Scope and purpose of Econometrics. Types of data.

Simple linear regression. Regression vs. correlation. Assumptions of the classical linear model. Properties of the errors.

Derivation of the OLS estimator. Precision and standard errors.

Generalization to multiple regressors: the OLS estimator in matrix form. Multiple hypothesis testing. Goodness of fit. Specification analysis.

Violations of the classical hypotheses and diagnostic testing.

Univariate time series modelling. Stationarity and autocorrelation. Stochastic processes. Specification and estimation of time series models.

Unit root testing. Cointegration. Models in levels and error correction representations.

Models for panel data. Individual heterogeneity and fixed effects estimators.

Brooks, Introductory Econometrics for Finance, IV Ed. (Cambridge),

Ch 1 all but 1.7, 1.8

Ch 2 all but 2.3.6, 2.3.7

Ch 3 all but 3.5, 3.13

Ch 4 all but 4.11, A.4.2

Ch 5 all but 5.13

Ch 6 until 6.4.1

Ch 8: 8.1, 8.4, 8.5, 8.6, 8.7.1

Ch 11 until 11.5

Scope and purpose of Econometrics. Econometrics vs. Financial Econometrics. Types of data (cross-sections vs. time series, panel data).

Simple linear regression. Regression vs. correlation. Assumptions of the classical linear model. Properties of the errors. Derivation of the OLS estimator. Precision and standard errors.

Introduction to statistical inference. Testing in the context of the classical linear model. The t-ratio. Example: the CAPM model; testing hypotheses on beta, Jensen's Alpha.

Generalization to multiple regressors. The OLS estimator in matrix form: derivation of the estimator and of its covariance matrix. Examples: hedonic house pricing and the APT model.

Multiple hypothesis testing: the F-test. Goodness of fit statistics and their relation to the F-test. Specification analysis: encompassing models and tests of non-nested hypotheses. Omitted and redundant regressors.

Violations of the classical hypotheses: diagnostic testing for heteroskedasticity and for correlation; testing for normality and for the wrong functional form. Parameter stability: testing for breakpoints; dummy variables. Example: determinant of sovereign ratings.

Univariate time series modelling. Definition of stationarity. Stochastic processes: white noise, AR, random walk. Autocorrelation and partial autocorrelation functions; specification analysis of univariate models. Dynamic regression models and conditions for their consistency.

Stationarity and unit root testing; DF and ADF tests. Definition of cointegration. Notion of superconsistency. Modelling cointegrating or noncointegrating data: levels and error correction representations vs. the first differenced model.

Models for panel data. Individual, potentially correlated heterogeneity and inconsistency of the pooled OLS estimator. Least squares dummy variables (LSDV) and fixed effects (FE) estimators. Specification analysis.

Traditional face-to-face lessons. Discussion on empirical examples, with possible exercise sessions either in the lab or at home.

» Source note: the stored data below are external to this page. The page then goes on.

(** [promote_inbound]. *)
Definition promote_inbound (now lease : Z) (owner item_id : string) (expected_state : inbound_state) (expected_generation : Z)
  (payload : dict) (s : ingress) : res (option inbound_row) * ingress :=
  if negb (bool_decide (expected_state ∈ UNADMITTED_STATES)) then (Raise ValueError, s)
  else match payload_columns payload with
  | Raise e => (Raise e, s)
  | Ok columns =>
      let '(row, s') := readback item_id (update_inbound
        (fun r => expected_in item_id expected_state expected_generation r && negb (bool_decide (is_Some (im_recall (ib_marks r)))))
        (fun r => put_columns columns (put_work (taken INBOUND_RECEIVED owner (now + lease)) r)) s) in
      (Ok row, s')
  end.

Definition put_observed (w : inbound_work) : inbound_work :=
  InboundWork INBOUND_OBSERVED (iw_owner_token w) (iw_generation w + 1) (iw_lease_expires_at w) (iw_authorization_expires_at w)
    (iw_attempts w) (iw_last_error w) (iw_ignored_reason w).

(** [observe_authorized_inbound]. *)
Definition observe_authorized_inbound (item_id : string) (expected_generation : Z) (payload : dict) (s : ingress)
  : res (option inbound_row) * ingress :=
  match payload_columns payload with
  | Raise e => (Raise e, s)
  | Ok columns =>
      let '(row, s') := readback item_id (update_inbound (expected_in item_id INBOUND_AUTHORIZED expected_generation)
        (fun r => put_columns columns (put_work put_observed r)) s) in
      (Ok row, s')
  end.

(** [refuse_unadmitted_inbound]; [reason] is what the row keeps of the reason. *)
Definition refuse_unadmitted_inbound (item_id : string) (expected_state : inbound_state) (expected_generation : Z) (reason : string)
  (s : ingress) : res bool * ingress :=
  if negb (bool_decide (expected_state ∈ UNADMITTED_STATES)) then (Raise ValueError, s)
  else
    let '(changed, s') := update_inbound (expected_in item_id expected_state expected_generation)
                            (fun r => put_marks put_excluded (put_work (put_ignored reason) r)) s in
    (Ok changed, s').

Definition put_dead (error : string) (w : inbound_work) : inbound_work :=
  InboundWork INBOUND_DEAD (iw_owner_token w) (iw_generation w) (iw_lease_expires_at w) (iw_authorization_expires_at w)
    (iw_attempts w) (Some error) (iw_ignored_reason w).

Definition waits_le (a b : inbound_row) : Prop :=
  (default 0 (iw_authorization_expires_at (ib_work a)) <= default 0 (iw_authorization_expires_at (ib_work b)))%Z.
#[local] Instance waits_le_dec a b : Decision (waits_le a b).
Proof. unfold waits_le. apply _. Defined.

(** [expire_authorizations]. *)
Definition expire_authorizations (here : string -> bool) (limit : nat) (now : Z) (s : ingress) : list inbound_row * ingress :=
  let due r := bool_decide (state_of r = INBOUND_AUTHORIZED) && here (ib_deployment_id r) &&
               passed now (iw_authorization_expires_at (ib_work r)) in
  let keys := map ib_item_id (take limit (merge_sort waits_le (select_where due (ig_inbound s)))) in
  let listed r := Py.in_strs (ib_item_id r) keys in
  let s' := with_inbound (update_where (fun r => listed r && bool_decide (state_of r = INBOUND_AUTHORIZED))
    (put_work (put_dead "the observation of this authorized message never arrived")) (ig_inbound s)) s in
  (select_where listed (ig_inbound s'), s').

(** ** The owner's writes *)

(** [begin_inbound_dispatch]. *)
Definition begin_inbound_dispatch (now lease : Z) (item_id owner : string) (generation : Z) : ingress -> bool * ingress :=
  update_inbound (owned item_id owner generation) (put_work (put_lease INBOUND_DISPATCHING (Some (now + lease)%Z))).

(** [renew_inbound_lease]. *)
Definition renew_inbound_lease (now lease : Z) (item_id owner : string) (generation : Z) : ingress -> bool * ingress :=
  update_inbound (owned item_id owner generation) (put_work (fun w => put_lease (iw_state w) (Some (now + lease)%Z) w)).

(** [bind_inbound_dispatch]. *)
Definition bind_inbound_dispatch (item_id owner : string) (generation : Z) (session_id conversation_key : option string)
  : ingress -> bool * ingress :=
  update_inbound (owned item_id owner generation)
    (put_marks (fun m => put_session (coalesce session_id (im_session_id m))
                           (coalesce conversation_key (im_resolved_conversation_key m)) m)).

(** [capture_inbound_account]. *)
Definition capture_inbound_account (item_id owner : string) (generation : Z) (user_id : string) (s : ingress) : option dict * ingress :=
  let '(row, s') := readback item_id (update_inbound
    (fun r => owned item_id owner generation r && text_is "execution_user_id" "" r)
    (fun r => put_columns (Py.set "execution_user_id" (VStr user_id) (Py.set "creator_user_id" (VStr user_id) (ib_columns r))) r) s) in
  (payload_of <$> row, s').

(** [mark_inbound_answer]. *)
Definition mark_inbound_answer (item_id owner : string) (generation : Z) (ref : string) (question_index : Z) : ingress -> bool * ingress :=
  update_inbound (owned item_id owner generation) (put_marks (put_answer ref question_index)).

(** [topic_has_participation]. *)
Definition topic_has_participation (deployment_id conversation binding_revision : string) (s : ingress) : bool :=
  exists_where (fun r => (ib_deployment_id r =s deployment_id) && text_is "conversation" conversation r &&
    text_is "binding_revision" binding_revision r && bool_decide (state_of r = INBOUND_SETTLED)) (ig_inbound s).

Additional materials (slides, papers) will be available on Moodle2.

The assessment of learning is conducted through an oral exam consisting of: - theoretical questions to assess the student's ability to provide detailed answers on specific topics of the program - applied questions (solving exercises or interpreting results of statistical procedures) to verify the student's ability to use the proposed statistical methods and interpret the results. The duration of the exam generally ranges from half an hour to an hour and a half, depending on the need to ascertain the level of knowledge achieved. A preliminary written exam, containing questions of the same nature as those in the oral, can be added in case of very crowded exam sessions. The exam is passed with a minimum score of 18/30 if a sufficient knowledge of the required topics is demonstrated along with an acceptable expository ability.

This course explores topics closely related to one or more goals of the United Nations 2030 Agenda for Sustainable Development (SDGs) (see below, 1, 2, 8, 10, 16).